Portanto, escusam de querer chamar agora para a oposição o protagonismo de uma investigação no sentido da descoberta de uma verdade, que o próprio Governo já acautelou de garantir que iria ser descoberta e apurada.

O Sr. Luís Marques Guedes (PSD): - Muito bem!

O Orador: - Com uma diferença, é que os resultados vão ser, com toda a transparência, também anunciados aqui no Parlamento.
Estivesse o PCP preocupado com essa descoberta da verdade, certamente, ficaria contente - mas perece que não ficou - com o facto de a maioria, ela própria, pelo seu impulso, ter feito aprovar um requerimento no sentido de serem ouvidos os responsáveis da COMPTA, a Directora-Geral dos Recursos Humanos do Ministério da Educação, os anteriores Ministro e Secretário de Estado da Educação e a actual Ministra da Educação e o seu Secretário de Estado…

O Sr.
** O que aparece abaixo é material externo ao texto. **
(** What a state says of the process, of aborts and of the threads. *)
Definition state_ok (c : Command) (running : bool) : Prop :=
  match _state c with
  | CREATED => _proc c = None ∧ procs c = [] ∧ aborts c = false ∧ running = false
  | RUNNING => _proc c = Some 0%nat ∧ (∃ p, procs c = [p] ∧ noticed p) ∧ aborts c = false ∧ running = true
  | ABORTING => _proc c = Some 0%nat ∧ (∃ p, procs c = [p] ∧ noticed p) ∧ aborts c = true ∧ running = true
  | TERMINATED => _proc c = None ∧ (∃ p, procs c = [p]) ∧ running = false
  | ABORTED => _proc c = None ∧ (length (procs c) <= 1)%nat ∧ aborts c = true ∧ running = false
  end.

Definition op_inv (w : world) : Prop :=
  ∃ running, state_ok (cmd w) running
  ∧ (∀ t r, runners w !! t = Some r → active r = true → running = true)
  ∧ (∀ t1 t2 r1 r2, runners w !! t1 = Some r1 → runners w !! t2 = Some r2 → active r1 = true → active r2 = true → t1 = t2)
  ∧ (∀ t k data, runners w !! t = Some (Finalizing k data) → ∃ p rc, procs (cmd w) = [p] ∧ exited p = Some rc ∧ returncode p = Some rc).

Lemma noticed_poll p : noticed p → noticed (poll p).
Proof. unfold noticed, poll. destruct p as [e [r|]]; cbn; naive_solver. Qed.

(** What a kill leaves: the state of the command, its process, polled. *)
Lemma kill_keeps answer c p :
  _proc c = Some 0%nat → procs c = [p] →
  ∃ ks, (_kill_process answer c).1 = mkCommand (_state c) (Some 0%nat) [poll p] ks (aborts c).
Proof.
  intros Hp Hs. unfold _kill_process, poll_at. rewrite Hp, Hs. cbn. destruct (returncode (poll p)); [eauto|].
  destruct answer as [errno|]; [|eauto]. destruct (negb _); eauto.
Qed.

Lemma kill_result answer c :
  is_Some (_proc c) → (_kill_process answer c).2 = Ok ()
    ∨ ∃ errno, answer = Some errno ∧ errno ≠ ESRCH ∧ (_kill_process answer c).2 = Raise (OSError errno).
Proof.
  intros [i Hp]. unfold _kill_process. rewrite Hp. destruct (_ ≫= returncode); [by left|].
  destruct answer as [errno|]; [|by left]. destruct (errno =? ESRCH) eqn:E; [by left|]. right. exists errno. split_and!; [done| |done].
  apply Z.eqb_neq, E.
Qed.

Lemma abort_inv answer c running :
  state_ok c running → state_ok (abort answer c).1 running
  ∧ (procs (abort answer c).1 = procs c ∨ ∃ p, procs c = [p] ∧ procs (abort answer c).1 = [poll p]).
Proof.
  intros H. unfold abort. set (c' := mkCommand (_state c) (_proc c) (procs c) (kills c) true).
  cbn [_state c']. unfold state_ok in H. destruct (_state c) eqn:E.
  - destruct H as (Hp & Hs & Ha & ->). unfold state_ok. cbn. rewrite Hs. split; [|by left]. split_and!; [done|cbn; lia|done|done].
  - destruct H as (Hp & (p & Hs & Hn) & Ha & ->). destruct (kill_keeps answer (set_state ABORTING c') p) as [ks ->]; [done..|].
    unfold state_ok. cbn. split; [|right; eauto]. split_and!; [done| |done|done]. eauto using noticed_poll.
  - destruct H as (Hp & Hs & ->). unfold state_ok. cbn. rewrite ?E. auto.
  - destruct H as (Hp & (p & Hs & Hn) & Ha & ->). destruct (kill_keeps answer c' p) as [ks ->]; [done..|].
    unfold state_ok. cbn. rewrite ?E. split; [|right; eauto]. split_and!; [done| |done|done]. eauto using noticed_poll.
  - destruct H as (Hp & Hs & Ha & ->). unfold state_ok. cbn. rewrite ?E. auto.
Qed.

Lemma exits_inv i rc c running : state_ok c running → state_ok (exits i rc c) running.
Proof.
  intros H. unfold state_ok in *. cbn. destruct (_state c).
  - destruct H as (? & -> & ? & ?). cbn. by destruct i.
  - destruct H as (? & (p & -> & Hn) & ? & ?). split_and!; [done| |done|done]. destruct i as [|i]; cbn; [|eauto].
    eexists. split; [done|]. unfold noticed in *. destruct p as [[] r]; cbn in *; [done|]. intros rc' Hr. by specialize (Hn rc' Hr).
  - destruct H as (? & (p & ->) & ?). split_and!; [done| |done]. destruct i as [|i]; cbn; eauto.
  - destruct H as (? & (p & -> & Hn) & ? & ?). split_and!; [done| |done|done]. destruct i as [|i]; cbn; [|eauto].
    eexists. split; [done|]. unfold noticed in *. destruct p as [[] r]; cbn in *; [done|]. intros rc' Hr. by specialize (Hn rc' Hr).
  - destruct H as (? & Hl & ? & ?). split_and!; [done| |done|done]. by rewrite length_alter.
Qed.

(** The threads after one of them moves. *)
Lemma runners_move (m : gmap nat runner) t r u q :
  <[t := r]> m !! u = Some q → (u = t ∧ q = r) ∨ (u ≠ t ∧ m !! u = Some q).
Proof. rewrite lookup_insert_Some. naive_solver. Qed.

Lemma run_start_inv t k started w : op_inv w → runners w !! t = None → op_inv (run_start t k started w).
Proof.
  intros (running & Hs & Hr & Hu & Hf) Ht. unfold run_start.
  assert (Hend : ∀ e, op_inv (mkWorld (cmd w) (<[t := Ended (Raise e)]> (runners w)))).
  { intros e. exists running. cbn. split_and!; [done| | |].
    - intros u r [[-> ->]|[? Hl]]%runners_move Ha; [done|eauto].
    - intros t1 t2 r1 r2 [[-> ->]|[? H1]]%runners_move [[-> ->]|[? H2]]%runners_move; try done. by apply Hu.
    - intros u k' data [[-> ?]|[? Hl]]%runners_move; [done|eauto]. }
  unfold _start_process. destruct (_state (cmd w)) eqn:E; try apply Hend. destruct started as [errno|]; [apply Hend|].
  unfold state_ok in Hs. rewrite E in Hs. destruct Hs as (Hp & Hps & Ha & ->).
  assert (Hnone : ∀ u r, runners w !! u = Some r → active r = true → False) by (intros u r H1 H2; by specialize (Hr u r H1 H2)).
  exists true. cbn. rewrite Hps. cbn. split_and!; [done| |done|done|done| |].
  - exists (mkPopen None None). done.
  - intros t1 t2 r1 r2 [[-> ->]|[? H1]]%runners_move [[-> ->]|[? H2]]%runners_move ? ?; try done; exfalso; eauto.
  - intros u k' data [[-> ?]|[? Hl]]%runners_move; [done|]. exfalso. by eapply Hnone.
Qed.

Lemma received_inv t k data c w :
  op_inv w → runners w !! t = Some (Receiving k) → communicated (cmd w) = Some c →
  op_inv (mkWorld c (<[t := Finalizing k data]> (runners w))).
Proof.
  intros (running & Hs & Hr & Hu & Hf) Ht Hc. assert (running = true) as -> by (by eapply Hr).
  assert (Hall : ∀ u r, runners w !! u = Some r → active r = true → u = t) by (intros u r H1 H2; by eapply Hu).
  assert (Hp : _proc (cmd w) = Some 0%nat ∧ ∃ p, procs (cmd w) = [p] ∧ noticed p).
  { unfold state_ok in Hs. destruct (_state (cmd w)); naive_solver. }
  destruct Hp as (Hp & p & Hps & Hn). unfold communicated in Hc. rewrite Hp, Hps in Hc. cbn in Hc.
  destruct (exited p) as [rc|] eqn:Ex; [|done]. injection Hc as <-. exists true. unfold poll_at. rewrite Hps. cbn. split_and!.
  - unfold state_ok in *. cbn. destruct (_state (cmd w)); naive_solver eauto using noticed_poll.
  - done.
  - intros t1 t2 r1 r2 [[-> ->]|[? H1]]%runners_move [[-> ->]|[? H2]]%runners_move ? ?; try done; [by rewrite (Hall t2 r2)|by rewrite (Hall t1 r1)|by rewrite (Hall t1 r1), (Hall t2 r2)].
  - intros u k' d _. exists (poll p), rc. split; [done|]. unfold poll. destruct (returncode p) as [r|] eqn:Er; cbn; [|done].
    rewrite Ex, Er. split; [done|]. rewrite <- Ex. symmetry. by apply Hn.
Qed.

Lemma finish_inv t k data w :
  op_inv w → runners w !! t = Some (Finalizing k data) → op_inv (run_finish t k data w).
Proof.
  intros (running & Hs & Hr & Hu & Hf) Ht. assert (running = true) as -> by (by eapply Hr).
  assert (Hend : ∀ c r, state_ok c false → op_inv (mkWorld c (<[t := Ended r]> (runners w)))).
  { intros c r Hok. assert (Hno : ∀ u q, <[t := Ended r]> (runners w) !! u = Some q → active q = true → False).
    { intros u q [[-> ->]|[Hne H1]]%runners_move H2; [done|]. destruct Hne. by eapply Hu. }
    exists false. cbn. split_and!; [done| | |].
    - intros u q H1 H2. by destruct (Hno u q).
    - intros t1 t2 r1 r2 H1 _ H2 _. by destruct (Hno t1 r1).
    - intros u k' d H1. by destruct (Hno _ _ H1). }
  unfold run_finish. destruct (finalize_args k data) as [out err]. unfold _finalize.
  unfold state_ok in Hs. destruct (_state (cmd w)) eqn:E; try naive_solver.
  - destruct Hs as (-> & (p & -> & Hn) & Ha & _). cbn. rewrite ?E. destruct (negb _); apply Hend; unfold state_ok; cbn; eauto.
  - destruct Hs as (-> & (p & -> & Hn) & Ha & _). cbn. rewrite ?E. apply Hend. unfold state_ok. cbn. split_and!; [done|lia|done|done].
Qed.

Lemma op_step_inv w w' : op_inv w → op_step w w' → op_inv w'.
Proof.
  intros H Hs. destruct Hs as [t k started w Ht|t k data c w Ht Hc|t k data w Ht|answer w|i rc w].
  - by apply run_start_inv.
  - by eapply received_inv.
  - by apply finish_inv.
  - destruct H as (running & Hs & Hr & Hu & Hf). destruct (abort_inv answer _ _ Hs) as [Hs' Hp]. exists running. cbn. split_and!; [done..|].
    intros t k data Ht. destruct (Hf t k data Ht) as (p & rc & Hps & He & Hrc). destruct Hp as [->|(p' & Hp' & ->)]; [eauto|].
    rewrite Hps in Hp'. injection Hp' as <-. exists (poll p), rc. unfold poll. by rewrite Hrc.
  - destruct H as (running & Hs & Hr & Hu & Hf). exists running. cbn. split_and!; [by apply exits_inv|done|done|].
    intros t k data Ht. destruct (Hf t k data Ht) as (p & rc' & -> & He & Hrc). destruct i as [|i]; cbn; [rewrite He|]; eauto.
Qed.

Lemma op_reach_inv w : op_reach w → op_inv w.
Proof.
  induction 1 as [|w w' _ IH Hs]; [|by eapply op_step_inv]. exists false. by split_and!.
Qed.
(* ===== verification/DomainCache.v ===== *)
(** * The cache of storage domains: [storage/sdc.py]

    Threads look domains up through [_realProduce], which refreshes the storage with a sampling method when it is stale; others
    invalidate the storage and change the cache.  The state holds the sampling method of [refreshStorage] and where every
    thread is.  What rescans and lookups of the modules of domains do is chosen by the steps; bodies under [_syncroot] are steps,
    and so are the reads and writes of the stale status that are made without it. *)
From Stdlib Require Import ZArith Lia.
From stdpp Require Import base gmap list.
From S2P Require Import Prelude Sampling.

Inductive stale := STORAGE_UPDATED | STORAGE_STALE | STORAGE_REFRESHING.

#[export] Instance stale_eq_dec : EqDecision stale.
Proof. solve_decision. Defined.

Section Cache.
Context {D : Type}.

(** Where a thread is in [_realProduce]: asleep or woken in [wait]; about to test the stale status; in [refreshStorage];
    about to look the domain up; in the [finally] clause, with what it returns or without when it raises. *)
Inductive lookup_pos :=
| Waiting (sd : text) (awake : bool)
| Checking (sd : text)
| Refreshing (sd : text)
| Finding (sd : text)
| Leaving (sd : text) (d : option D)
| Produced (sd : text) (d : option D).

(** [clock] counts the steps; [begun] holds the threads that are refreshing with the time their rescan begins, [invalidated] the
    time of the last invalidation and [rescanned] that of the last rescan after which the storage was flagged as updated. *)
Record StorageDomainCache := mkCache {
  domainCache : gmap text D;
  inProgress : gset text;
  staleStatus : stale;
  refresher : SamplingMethod (R := unit);
  lookups : gmap nat lookup_pos;
  begun : gmap nat nat;
  clock : nat;
  invalidated : nat;
  rescanned : nat;
}.
Definition event_delivered (w : world) : world :=
  set_armed (armed w) (pred (inflight w)) (exceeded (on_block_threshold (default [] (_path (drv w))) (drv w)) w).

(** [setBlockThreshold] for a size in [set_threshold]; [seen] is the allocation that a check has read. *)
Definition give (seen : option Z) (size : Z) (accepted : bool) (w : world) : world :=
  let th := threshold_of (drv w) size in
  if accepted then
    set_history true ((th <? alloc w) && (match seen with Some a => a <=? th | None => true end)) (overwritten w)
      (set_armed (Some th) (inflight w) w)
  else w.

Definition set_apparentsize (size : Z) (d : Drive) : Drive :=
  mkDrive (readonly d) (_monitorable d) (diskType d) (format d) (diskReplicate d) (_path d) (_threshold_state d) size.

(** A request goes through the mailbox, which drops a message that it holds already. *)
Definition ask (n : Z) (w : world) : world := set_pending (if bool_decide (n ∈ pending w) then pending w else n :: pending w) w.
(** A model that answers ["home"] for the fixture A against B. *)
Lemma generateAdvancedPrediction_winner_witness :
  ∃ prediction,
    generateAdvancedPrediction (λ _ _ _, sampleOutput (JsString "home")) [] "now" "A" "B"
    = Some prediction
    ∧ MatchPrediction.predictedResult prediction = home_win.
Proof.
  destruct (generateAdvancedPrediction_winner
              (λ _ _ _, sampleOutput (JsString "home")) [] "now" "A" "B")
    as (prediction & Heq & Hhome & _); [discriminate | discriminate |].
  exists prediction. split; [exact Heq | by apply Hhome].
Defined.

(** The winner signal at work on sample outputs. *)
Example generateAdvancedPrediction_winner_samples :
  let result winner :=
    MatchPrediction.predictedResult
      <$> generateAdvancedPrediction (λ _ _ _, sampleOutput winner) [] "now" "A" "B" in
  result (JsString "home") = Some home_win
  ∧ result (JsString "away") = Some away_win
  ∧ result (JsString "draw") = Some draw
  ∧ result (JsString "Home") = Some draw
  ∧ result JsUndefined = Some draw
  ∧ result JsNull = Some draw
  ∧ result (JsNumber 1%float) = Some draw.
Proof. by repeat split. Qed.

(** C9. With an empty home name or an empty away name the adapter returns
    the null case, whatever the model would say; with two non-empty names
    it returns a prediction record. *)
Theorem generateAdvancedPrediction_null
    (runPrediction : string → string → list Match.t → AdvancedPrediction.t)
    (currentMatches : list Match.t) (now homeTeam awayTeam : string) :
  generateAdvancedPrediction runPrediction currentMatches now "" awayTeam = None
  ∧ generateAdvancedPrediction runPrediction currentMatches now homeTeam "" = None
  ∧ (homeTeam ≠ "" → awayTeam ≠ "" →
     ∃ prediction,
       generateAdvancedPrediction runPrediction currentMatches now homeTeam awayTeam
       = Some prediction
       ∧ Match.home_team (MatchPrediction.match_ prediction) = homeTeam
       ∧ Match.away_team (MatchPrediction.match_ prediction) = awayTeam).
Proof.
  split_and!.
  - reflexivity.
  - unfold generateAdvancedPrediction. by destruct (falsy homeTeam).
  - intros Hh Ha. unfold generateAdvancedPrediction.
    rewrite (falsy_false _ Hh), (falsy_false _ Ha). simpl orb. cbv iota.
    eexists. by split_and!.
Qed.

(** Team A, Team B and the empty name. *)
Lemma generateAdvancedPrediction_null_witness :
  generateAdvancedPrediction (λ _ _ _, sampleOutput JsNull) [] "now" "" "Team B" = None
  ∧ generateAdvancedPrediction (λ _ _ _, sampleOutput JsNull) [] "now" "Team A" "" = None
  ∧ ∃ prediction,
      generateAdvancedPrediction (λ _ _ _, sampleOutput JsNull) [] "now" "Team A" "Team B"
      = Some prediction.
Proof.
  destruct (generateAdvancedPrediction_null
              (λ _ _ _, sampleOutput JsNull) [] "now" "Team A" "Team B")
    as (H1 & H2 & H3).
  split_and!; [exact H1 | exact H2 |].
  destruct H3 as (prediction & Heq & _); [discriminate | discriminate |].
  by exists prediction.
Defined.

(** ** Propagation along a trace *)

Lemma sameFixture_sameButValueBets (p p' q : MatchPrediction.t) :
  sameButValueBets p p' → sameFixture p' q = sameFixture p q.
Proof. intros (Hm & _). unfold sameFixture. by rewrite Hm. Qed.

Lemma filter_resolves_sameButValueBets (p p' : MatchPrediction.t) (bets : list ValueBet.t) :
  sameButValueBets p p' → List.filter (resolves p') bets = List.filter (resolves p) bets.
Proof.
  intros H. apply List.filter_ext. intros bet. by apply resolves_sameButValueBets.
Qed.

(** One event that neither updates a bet nor saves a prediction for the
    fixture of [p], run by handlers that saw a non-empty store at their
    render, leaves [p] in its place and embeds the bet it adds, if it adds
    one that resolves to [p]. *)
Lemma step_propagates (s : View) (e : Event) (i : nat) (p : MatchPrediction.t) :
  savedPredictions s !! i = Some p →
  renderedPredictions s ≠ [] →
  isUpdate e = false → savesFixtureOf p e = false →
  valueBets (step s e) = valueBets s ++ addedBets [e]
  ∧ renderedPredictions (step s e) ≠ []
  ∧ ∃ p', savedPredictions (step s e) !! i = Some p'
      ∧ sameButValueBets p p'
      ∧ MatchPrediction.embedded p'
        = MatchPrediction.embedded p ++ List.filter (resolves p) (addedBets [e]).
Proof.
  intros Hp Hr Hu Hs. destruct e as [q|bet|updatedBet|]; simpl in *; [| |discriminate|].
  - assert (savedPredictions (handleSavePrediction q s) !! i = Some p
            ∧ valueBets (handleSavePrediction q s) = valueBets s
            ∧ renderedPredictions (handleSavePrediction q s) = renderedPredictions s)
      as (Hi & Hv & Hr').
    { destruct (findIndex (sameFixture q) (savedPredictions s)) as [k|] eqn:Hk.
      - rewrite (handleSavePrediction_found _ _ _ Hk). simpl. split; [|done].
        apply findIndex_sameFixture_Some in Hk as (old & Hold & Hfix & _).
        rewrite list_lookup_insert_ne; [done|]. intros ->.
        apply sameFixture_false in Hs. congruence.
      - rewrite (handleSavePrediction_fresh _ _ Hk). simpl. split; [|done].
        by apply lookup_app_l_Some. }
    rewrite Hv, Hr', !app_nil_r. split_and!; [done..|]. exists p. auto with frame.
  - split_and!; [done..|]. exists (attach bet p). split_and!.
    + pose proof (lookup_handleSaveValueBet bet s i Hr) as H. simpl in H.
      by rewrite H, Hp.
    + apply sameButValueBets_attach.
    + rewrite embedded_attach. by destruct (resolves p bet).
  - rewrite !app_nil_r. split_and!; [done | |].
    + intros H. by rewrite H in Hp.
    + exists p. auto with frame.
Qed.

Lemma run_propagates (events : list Event) (s : View) (i : nat) (p : MatchPrediction.t) :
  savedPredictions s !! i = Some p →
  renderedPredictions s ≠ [] →
  Forall (λ e, isUpdate e = false ∧ savesFixtureOf p e = false) events →
  valueBets (run s events) = valueBets s ++ addedBets events
  ∧ ∃ p', savedPredictions (run s events) !! i = Some p'
      ∧ sameButValueBets p p'
      ∧ MatchPrediction.embedded p'
        = MatchPrediction.embedded p ++ List.filter (resolves p) (addedBets events).
Proof.
  revert s p. induction events as [|e events IH]; intros s p Hp Hr Hall.
  - simpl. rewrite !app_nil_r. split; [done|]. exists p. auto with frame.
  - apply Forall_cons in Hall as [[Hu Hs] Hall].
    destruct (step_propagates s e i p Hp Hr Hu Hs)
      as (Hv & Hr1 & p1 & Hp1 & Hsame1 & Hemb1).
    destruct (IH (step s e) p1 Hp1 Hr1) as (Hv' & p' & Hp' & Hsame' & Hemb').
    { eapply Forall_impl; [exact Hall|]. intros e' [Hu' Hs']. split; [done|].
      destruct e' as [q| | |]; simpl in *; try done.
      by rewrite (sameFixture_sameButValueBets p p1 q Hsame1). }
    assert (addedBets (e :: events) = addedBets [e] ++ addedBets events) as Hadd.
    { by destruct e. }
    change (run s (e :: events)) with (run (step s e) events).
    rewrite Hv', Hv, Hadd, <- app_assoc. split; [done|].
    exists p'. split_and!; [done | by eapply sameButValueBets_trans |].
    rewrite Hemb', Hemb1, (filter_resolves_sameButValueBets p p1 _ Hsame1).
    by rewrite List.filter_app, <- app_assoc.
Qed.

(** C1, as amended. Take any state, one reached from the empty stores by
    any interleaving in particular, in which the view has rendered with a
    prediction in its store, and a prediction [p] in its Prediction Store;
    and run further [saveValueBet] and [save] calls, in any interleaving
    and with the view rendering again or not between them, of which no
    [save] is for the [(home_team, away_team)] pair of [p]. Then the
    Value-Bet Store has grown by the added bets, [p] is still at its place,
    changed in [valueBets] at most, and its embedded bets are those it had
    followed by the added bets that resolve to its match, in the order of
    the calls and one copy for each call. So an added bet that resolves to
    [p] is embedded in [p], and it is the only embedded bet of its key when
    [p] had none of that key and no other added bet that resolves to [p]
    has that key. *)
Theorem propagation_after_last_save (s : View) (events : list Event) (i : nat)
    (p : MatchPrediction.t) :
  savedPredictions s !! i = Some p →
  renderedPredictions s ≠ [] →
  Forall (λ e, isUpdate e = false ∧ savesFixtureOf p e = false) events →
  let s' := run s events in
  let added := List.filter (resolves p) (addedBets events) in
  valueBets s' = valueBets s ++ addedBets events
  ∧ ∃ p', savedPredictions s' !! i = Some p'
      ∧ sameButValueBets p p'
      ∧ MatchPrediction.embedded p' = MatchPrediction.embedded p ++ added
      ∧ ∀ b, countKey b (MatchPrediction.embedded p')
             = countKey b (MatchPrediction.embedded p) + countKey b added
             ∧ (b ∈ addedBets events → resolves p' b = true →
                  b ∈ MatchPrediction.embedded p'
                  ∧ (countKey b (MatchPrediction.embedded p) = 0 →
                     countKey b added = 1 →
                     countKey b (MatchPrediction.embedded p') = 1)).
Proof.
  intros Hp Hr Hall s' added.
  destruct (run_propagates events s i p Hp Hr Hall) as (Hv & p' & Hp' & Hsame & Hemb).
  split; [done|]. exists p'. split_and!; [done..|].
  intros b. fold added in Hemb. rewrite Hemb, countKey_app. split; [done|].
  intros Hb Hres. split; [|lia].
  apply elem_of_app. right. apply list_elem_of_In, List.filter_In.
  split; [by apply list_elem_of_In|].
  by rewrite <- (resolves_sameButValueBets p p' b Hsame).
Qed.

(** A bet added before X against Y is saved, then another fixture and a
    second bet: the second bet alone is embedded. *)
Lemma propagation_after_last_save_witness :
  let s := run initial [SaveValueBet betXY; Render; SavePrediction predXY; Render] in
  let events := [SavePrediction (samplePrediction None "A" "B" None); SaveValueBet betXY'] in
  savedPredictions s !! 0 = Some predXY
  ∧ renderedPredictions s ≠ []
  ∧ valueBets (run s events) = [betXY; betXY']
  ∧ ∃ p', savedPredictions (run s events) !! 0 = Some p'
      ∧ MatchPrediction.embedded p' = [betXY'].
Proof.
  assert (renderedPredictions
            (run initial [SaveValueBet betXY; Render; SavePrediction predXY; Render]) ≠ [])
    as Hr by discriminate.
  destruct (propagation_after_last_save
              (run initial [SaveValueBet betXY; Render; SavePrediction predXY; Render])
              [SavePrediction (samplePrediction None "A" "B" None); SaveValueBet betXY']
              0 predXY eq_refl Hr)
    as (Hv & p' & Hp' & _ & Hemb & _).
  { repeat constructor. }
  split_and!; [reflexivity | exact Hr | exact Hv |].
  exists p'. split; [exact Hp' | exact Hemb].
Defined.

(** C1, as the specification words it, fails: a bet added before the
    prediction it resolves to is saved is in the Value-Bet Store, and is
    not embedded in that prediction, the view rendering after each call. *)
Lemma propagation_misses_earlier_bets :
  let s := run initial [SaveValueBet betXY; Render; SavePrediction predXY; Render] in
  betXY ∈ valueBets s
  ∧ predXY ∈ savedPredictions s
  ∧ resolves predXY betXY = true
  ∧ MatchPrediction.embedded predXY = []
  ∧ ¬ propagationComplete s.
Proof.
  assert (betXY ∈ valueBets
            (run initial [SaveValueBet betXY; Render; SavePrediction predXY; Render])) as Hb
    by by left.
  assert (predXY ∈ savedPredictions
            (run initial [SaveValueBet betXY; Render; SavePrediction predXY; Render]))
    as Hp by by left.
  split_and!; [done | done | reflexivity | reflexivity |].
  intros H. destruct (H betXY predXY Hb Hp eq_refl) as [Hin _].
  by apply elem_of_nil in Hin.
Qed.

(** Two adds of one key give two embedded bets of that key. *)
Example propagation_duplicates :
  let s := run initial [SavePrediction predXY; Render; SaveValueBet betXY; SaveValueBet betXY'] in
  savedPredictions s = [MatchPrediction.withValueBets predXY [betXY; betXY']]
  ∧ countKey betXY [betXY; betXY'] = 2.
Proof. by split. Qed.

(** A later [save] for the fixture drops the bets embedded so far. *)
Example save_drops_embedded :
  let s := run initial [SavePrediction predXY; Render; SaveValueBet betXY;
                        SavePrediction predXY] in
  valueBets s = [betXY] ∧ savedPredictions s = [predXY].
Proof. by split. Qed.

(** ** Further properties of the Prediction Store *)

Lemma findIndex_ext {A : Type} (f g : A → bool) (l : list A) :
  (∀ x, f x = g x) → findIndex f l = findIndex g l.
Proof.
  intros H. induction l as [|a l IH]; [done|]. simpl. by rewrite H, IH.
Qed.

Lemma findIndex_insert_hit {A : Type} (f : A → bool) (l : list A) (i : nat) (x : A) :
  findIndex f l = Some i → f x = true → findIndex f (<[i := x]> l) = Some i.
Proof.
  revert i. induction l as [|a l IH]; intros i; simpl; [discriminate|].
  destruct (f a) eqn:Ha.
  - intros [= <-] Hx. simpl. by rewrite Hx.
  - destruct (findIndex f l) as [k|] eqn:Hk; simpl; [|discriminate].
    intros [= <-] Hx. simpl. by rewrite Ha, (IH k eq_refl Hx).
Qed.

Lemma findIndex_app_miss {A : Type} (f : A → bool) (l : list A) (x : A) :
  findIndex f l = None → f x = true → findIndex f (l ++ [x]) = Some (length l).
Proof.
  intros Hl Hx. induction l as [|a l IH]; simpl in *; [by rewrite Hx|].
  destruct (f a); [discriminate|].
  destruct (findIndex f l); [discriminate|]. by rewrite IH.
Qed.

Lemma insert_last_app {A : Type} (l : list A) (x y : A) :
  <[length l := y]> (l ++ [x]) = l ++ [y].
Proof. induction l as [|a l IH]; [done|]. simpl. by rewrite IH. Qed.

Lemma sameFixture_fixture (p1 p2 q : MatchPrediction.t) :
  fixture p1 = fixture p2 → sameFixture p2 q = sameFixture p1 q.
Proof.
  unfold fixture, sameFixture. by intros [= -> ->].
Qed.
José Magalhães (PS): - E a empresa que resolveu o problema?!

O Orador: - Ou seja, teriam ficado contentes por ter sido a própria maioria a fazer aprovar um requerimento neste sentido, pois temos a certeza de que se estivessem os senhores no poder nunca teriam tido a coragem de o fazer aprovar.

Risos do BE.

Esta é uma diferença que para nós é fundamental.
Para terminar, quero dizer apenas, Sr. Deputado Bernardino Soares, que a tudo isto acresce uma razão que é, de certo modo, institucional: o Sr. Deputado sabe, certamente, como nós, que o Sr. Presidente da Assembleia da República lançou-nos um repto e, mesmo em Conferência de Líderes, desaconselhou-nos vivamente - e bem - a que, no actual figurino, fossem criadas comissões de inquérito, e nós temos por hábito ouvir o Sr. Presidente da Assembleia da República. Neste caso, também avisadamente, tendo em conta experiências passadas e o actual regime jurídico, o CDS-PP achou por bem não ceder à tentação de criar comissões de inquérito até à alteração legislativa da lei.
Quanto a esta alteração, como também sabe, a maioria já tratou de afirmar a sua disponibilidade na 1.ª Comissão no sentido de criar um grupo de trabalho para que este regime jurídico seja alterado…

O Sr. Presidente: - Sr. Deputado, o seu tempo esgotou-se. Peço-lhe que conclua.

O Orador: - Vou terminar, Sr. Presidente.
Como eu dizia, a maioria está disponível para, em sede da 1.ª Comissão, criar um grupo de trabalho com o objectivo de se alterar este regime jurídico para que verdadeiras comissões de inquérito, que não aquelas que se prestem ao que o PCP pretende, possam funcionar na Assembleia da República.

O Sr. Luís Marques Guedes (PSD): - Muito bem!

O Orador: - É isto que nos propomos fazer no futuro, e nesse momento, sim, proponha comissões de inquérito, mas de boa-fé, Sr. Deputado.

Aplausos do CDS-PP e do PSD.

O Sr. Bernardino Soares (PCP): - Sr. Presidente, peço a palavra para exercer o direito regimental da defesa da honra da bancada.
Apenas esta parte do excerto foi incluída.